**What you need to do**
Will you quote precisely the lines that run from the top of the material below to the line containing "(** What leaves", both ends included?

(Beginning of Data excerpts)

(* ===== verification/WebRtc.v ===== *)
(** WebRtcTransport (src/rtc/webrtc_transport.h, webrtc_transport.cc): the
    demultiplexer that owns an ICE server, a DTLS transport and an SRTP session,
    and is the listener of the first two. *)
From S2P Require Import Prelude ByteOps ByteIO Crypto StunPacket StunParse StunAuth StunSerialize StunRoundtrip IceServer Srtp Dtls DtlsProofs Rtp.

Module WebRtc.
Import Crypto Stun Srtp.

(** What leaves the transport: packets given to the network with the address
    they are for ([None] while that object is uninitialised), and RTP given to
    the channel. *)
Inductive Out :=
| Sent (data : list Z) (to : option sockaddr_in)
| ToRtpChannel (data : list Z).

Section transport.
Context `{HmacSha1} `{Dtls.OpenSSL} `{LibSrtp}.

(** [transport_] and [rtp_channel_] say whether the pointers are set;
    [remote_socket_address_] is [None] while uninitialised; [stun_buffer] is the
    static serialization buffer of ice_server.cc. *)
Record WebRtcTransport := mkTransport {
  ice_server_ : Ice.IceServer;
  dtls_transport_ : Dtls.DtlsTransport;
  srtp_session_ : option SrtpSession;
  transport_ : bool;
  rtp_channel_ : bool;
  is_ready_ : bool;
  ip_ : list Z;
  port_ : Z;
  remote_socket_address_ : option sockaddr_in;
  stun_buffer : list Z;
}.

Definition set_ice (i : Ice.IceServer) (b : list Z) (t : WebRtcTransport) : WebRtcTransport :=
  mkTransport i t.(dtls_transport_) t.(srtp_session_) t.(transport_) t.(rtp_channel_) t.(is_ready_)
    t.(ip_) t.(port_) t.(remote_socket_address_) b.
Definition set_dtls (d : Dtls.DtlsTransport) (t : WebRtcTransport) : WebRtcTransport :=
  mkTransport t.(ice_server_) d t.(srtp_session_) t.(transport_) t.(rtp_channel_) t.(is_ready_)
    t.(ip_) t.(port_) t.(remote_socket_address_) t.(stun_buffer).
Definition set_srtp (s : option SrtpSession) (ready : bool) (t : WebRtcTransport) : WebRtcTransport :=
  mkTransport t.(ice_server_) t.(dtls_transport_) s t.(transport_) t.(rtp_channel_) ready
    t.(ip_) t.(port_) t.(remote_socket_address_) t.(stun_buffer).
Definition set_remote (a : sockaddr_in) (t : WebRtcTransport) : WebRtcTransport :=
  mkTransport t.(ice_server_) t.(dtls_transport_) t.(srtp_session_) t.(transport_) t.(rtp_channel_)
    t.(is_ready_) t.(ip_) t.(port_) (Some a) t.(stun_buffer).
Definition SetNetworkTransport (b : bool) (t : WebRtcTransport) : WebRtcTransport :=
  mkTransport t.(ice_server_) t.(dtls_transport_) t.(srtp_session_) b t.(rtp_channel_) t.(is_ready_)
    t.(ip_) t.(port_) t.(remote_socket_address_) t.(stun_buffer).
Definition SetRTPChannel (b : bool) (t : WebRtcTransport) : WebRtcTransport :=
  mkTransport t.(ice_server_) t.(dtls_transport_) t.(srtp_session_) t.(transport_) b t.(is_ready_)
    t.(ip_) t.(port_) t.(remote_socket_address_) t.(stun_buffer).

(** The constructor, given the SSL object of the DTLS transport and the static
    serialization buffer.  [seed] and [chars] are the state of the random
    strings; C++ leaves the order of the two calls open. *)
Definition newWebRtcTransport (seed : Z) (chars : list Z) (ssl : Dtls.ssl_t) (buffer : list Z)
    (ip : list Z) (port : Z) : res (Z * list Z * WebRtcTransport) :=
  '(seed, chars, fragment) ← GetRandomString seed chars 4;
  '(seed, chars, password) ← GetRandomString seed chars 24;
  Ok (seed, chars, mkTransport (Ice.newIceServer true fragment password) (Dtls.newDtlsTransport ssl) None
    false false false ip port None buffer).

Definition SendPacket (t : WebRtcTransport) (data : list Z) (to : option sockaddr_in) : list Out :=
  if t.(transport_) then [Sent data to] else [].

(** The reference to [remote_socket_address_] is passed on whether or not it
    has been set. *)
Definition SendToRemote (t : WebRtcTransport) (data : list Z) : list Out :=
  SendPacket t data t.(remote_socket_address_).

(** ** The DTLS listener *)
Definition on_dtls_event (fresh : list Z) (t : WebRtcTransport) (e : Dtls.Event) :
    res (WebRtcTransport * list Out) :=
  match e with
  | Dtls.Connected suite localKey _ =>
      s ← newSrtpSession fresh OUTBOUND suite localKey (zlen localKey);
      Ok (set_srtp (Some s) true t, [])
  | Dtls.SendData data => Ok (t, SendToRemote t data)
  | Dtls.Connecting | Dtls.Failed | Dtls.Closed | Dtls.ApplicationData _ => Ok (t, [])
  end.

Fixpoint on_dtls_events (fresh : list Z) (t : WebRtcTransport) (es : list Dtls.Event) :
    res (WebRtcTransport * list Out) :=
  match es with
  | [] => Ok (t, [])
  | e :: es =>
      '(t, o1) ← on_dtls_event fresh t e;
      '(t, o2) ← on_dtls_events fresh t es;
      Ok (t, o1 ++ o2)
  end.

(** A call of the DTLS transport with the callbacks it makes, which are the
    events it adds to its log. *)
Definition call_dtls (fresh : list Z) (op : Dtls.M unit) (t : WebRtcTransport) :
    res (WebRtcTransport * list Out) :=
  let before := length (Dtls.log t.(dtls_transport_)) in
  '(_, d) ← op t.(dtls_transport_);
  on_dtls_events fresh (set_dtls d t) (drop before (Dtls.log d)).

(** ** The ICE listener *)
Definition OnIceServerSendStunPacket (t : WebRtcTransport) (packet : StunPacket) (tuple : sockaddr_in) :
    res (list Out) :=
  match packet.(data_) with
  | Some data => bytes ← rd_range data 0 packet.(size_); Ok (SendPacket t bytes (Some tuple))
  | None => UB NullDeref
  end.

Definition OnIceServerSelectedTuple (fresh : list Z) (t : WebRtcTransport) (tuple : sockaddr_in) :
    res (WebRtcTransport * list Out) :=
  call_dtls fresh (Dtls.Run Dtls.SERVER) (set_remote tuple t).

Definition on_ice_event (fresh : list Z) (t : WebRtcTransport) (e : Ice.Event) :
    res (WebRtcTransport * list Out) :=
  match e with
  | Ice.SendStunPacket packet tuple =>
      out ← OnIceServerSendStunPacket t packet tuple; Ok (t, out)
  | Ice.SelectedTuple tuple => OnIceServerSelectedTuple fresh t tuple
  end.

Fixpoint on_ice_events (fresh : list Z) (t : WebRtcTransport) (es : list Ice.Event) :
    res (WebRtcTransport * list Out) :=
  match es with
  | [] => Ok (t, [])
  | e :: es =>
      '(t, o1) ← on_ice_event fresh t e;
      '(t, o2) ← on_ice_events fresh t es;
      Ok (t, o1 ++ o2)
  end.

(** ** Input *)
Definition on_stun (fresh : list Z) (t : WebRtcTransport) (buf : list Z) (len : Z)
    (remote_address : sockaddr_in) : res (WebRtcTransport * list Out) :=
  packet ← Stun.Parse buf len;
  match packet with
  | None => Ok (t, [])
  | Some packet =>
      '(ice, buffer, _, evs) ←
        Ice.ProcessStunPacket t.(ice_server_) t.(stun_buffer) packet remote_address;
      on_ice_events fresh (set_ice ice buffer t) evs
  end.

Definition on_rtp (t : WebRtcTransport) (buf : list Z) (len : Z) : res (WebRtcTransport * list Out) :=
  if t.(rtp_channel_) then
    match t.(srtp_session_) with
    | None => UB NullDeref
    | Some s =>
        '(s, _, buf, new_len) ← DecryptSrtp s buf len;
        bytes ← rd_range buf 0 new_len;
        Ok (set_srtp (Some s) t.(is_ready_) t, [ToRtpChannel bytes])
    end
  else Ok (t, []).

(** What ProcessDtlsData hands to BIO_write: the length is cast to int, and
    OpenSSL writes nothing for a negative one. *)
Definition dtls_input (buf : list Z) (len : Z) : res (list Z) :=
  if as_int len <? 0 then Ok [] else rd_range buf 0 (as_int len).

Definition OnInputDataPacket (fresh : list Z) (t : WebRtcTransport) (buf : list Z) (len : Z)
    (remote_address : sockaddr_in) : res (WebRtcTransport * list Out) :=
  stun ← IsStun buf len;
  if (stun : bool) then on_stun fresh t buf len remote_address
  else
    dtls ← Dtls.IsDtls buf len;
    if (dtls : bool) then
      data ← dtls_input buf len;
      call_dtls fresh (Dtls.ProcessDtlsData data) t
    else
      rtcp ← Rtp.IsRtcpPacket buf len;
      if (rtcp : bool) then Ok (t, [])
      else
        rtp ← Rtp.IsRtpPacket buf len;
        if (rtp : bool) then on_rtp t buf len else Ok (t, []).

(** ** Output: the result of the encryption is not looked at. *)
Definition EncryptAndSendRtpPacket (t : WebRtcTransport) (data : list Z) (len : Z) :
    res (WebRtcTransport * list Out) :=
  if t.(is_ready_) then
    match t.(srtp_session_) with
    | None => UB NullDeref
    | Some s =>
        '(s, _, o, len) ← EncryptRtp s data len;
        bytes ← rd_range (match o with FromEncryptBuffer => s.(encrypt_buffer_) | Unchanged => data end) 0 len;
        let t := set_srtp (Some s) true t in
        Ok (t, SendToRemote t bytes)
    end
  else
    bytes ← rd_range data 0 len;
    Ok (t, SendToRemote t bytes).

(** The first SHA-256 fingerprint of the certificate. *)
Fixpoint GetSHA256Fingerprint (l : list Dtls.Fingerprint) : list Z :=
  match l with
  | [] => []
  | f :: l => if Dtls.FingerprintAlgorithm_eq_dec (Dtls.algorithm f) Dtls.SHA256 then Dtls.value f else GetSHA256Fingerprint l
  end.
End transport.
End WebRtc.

(End of Data excerpts)

**Answer for the task**
(* ===== verification/WebRtc.v ===== *)
(** WebRtcTransport (src/rtc/webrtc_transport.h, webrtc_transport.cc): the
    demultiplexer that owns an ICE server, a DTLS transport and an SRTP session,
    and is the listener of the first two. *)
From S2P Require Import Prelude ByteOps ByteIO Crypto StunPacket StunParse StunAuth StunSerialize StunRoundtrip IceServer Srtp Dtls DtlsProofs Rtp.

Module WebRtc.
Import Crypto Stun Srtp.

(** What leaves the transport: packets given to the network with the address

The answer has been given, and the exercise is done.